Records from a dataset:
- Opening Delimiter -

(** No service has a reserved key. *)
Lemma service_not_reserved c a y k n m s :
  (forall id req, (id, req) ∈ n_handled c -> well_named req) ->
  (forall id, hex_string (mac id) = true) ->
  no_slash a -> no_slash y -> kindMap k = Some n ->
  ~ reserved_key c (key_base a y (n +:+ scope_suffix m s)).
Proof.
  intros Hn Hhex Ha Hy Hk. set (z := n +:+ scope_suffix m s).
  change (key_base a y z) with (String slash (a +:+ String slash (y +:+ String slash z))).
  intros [E|[[id E]|(id & r & Hr & E)]].
  - change zombieglobalkey_ with (String slash ("zombie" +:+ String slash "globals")) in E.
    injection E as E. apply str_app_sep_inj in E as [_ E]; [|done..].
    apply (str_find_sep slash y z). by rewrite E.
  - change ("/zombie/locals/" +:+ mac id)
      with (String slash ("zombie" +:+ String slash ("locals" +:+ String slash (mac id)))) in E.
    injection E as E. apply str_app_sep_inj in E as [_ E]; [|done..].
    apply str_app_sep_inj in E as [_ E]; [|done..].
    specialize (Hhex id). rewrite <- E in Hhex. unfold z in Hhex. by rewrite (kind_not_hex k) in Hhex.
  - specialize (Hn _ _ Hr). simpl in Hn. unfold group_key in E.
    change ("/groups/" +:+ gj_appName r) with (String slash ("groups" +:+ String slash (gj_appName r))) in E.
    injection E as E. apply str_app_sep_inj in E as [_ E]; [|done..]. apply (str_find_sep slash y z). by rewrite E.
Qed.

- Closing Delimiter -

Above are the records; copy exactly the lines from the line with "specialize (Hhex id)." through the line with "(gj_appName r))) in E.", both included.

    specialize (Hhex id). rewrite <- E in Hhex. unfold z in Hhex. by rewrite (kind_not_hex k) in Hhex.
  - specialize (Hn _ _ Hr). simpl in Hn. unfold group_key in E.
    change ("/groups/" +:+ gj_appName r) with (String slash ("groups" +:+ String slash (gj_appName r))) in E.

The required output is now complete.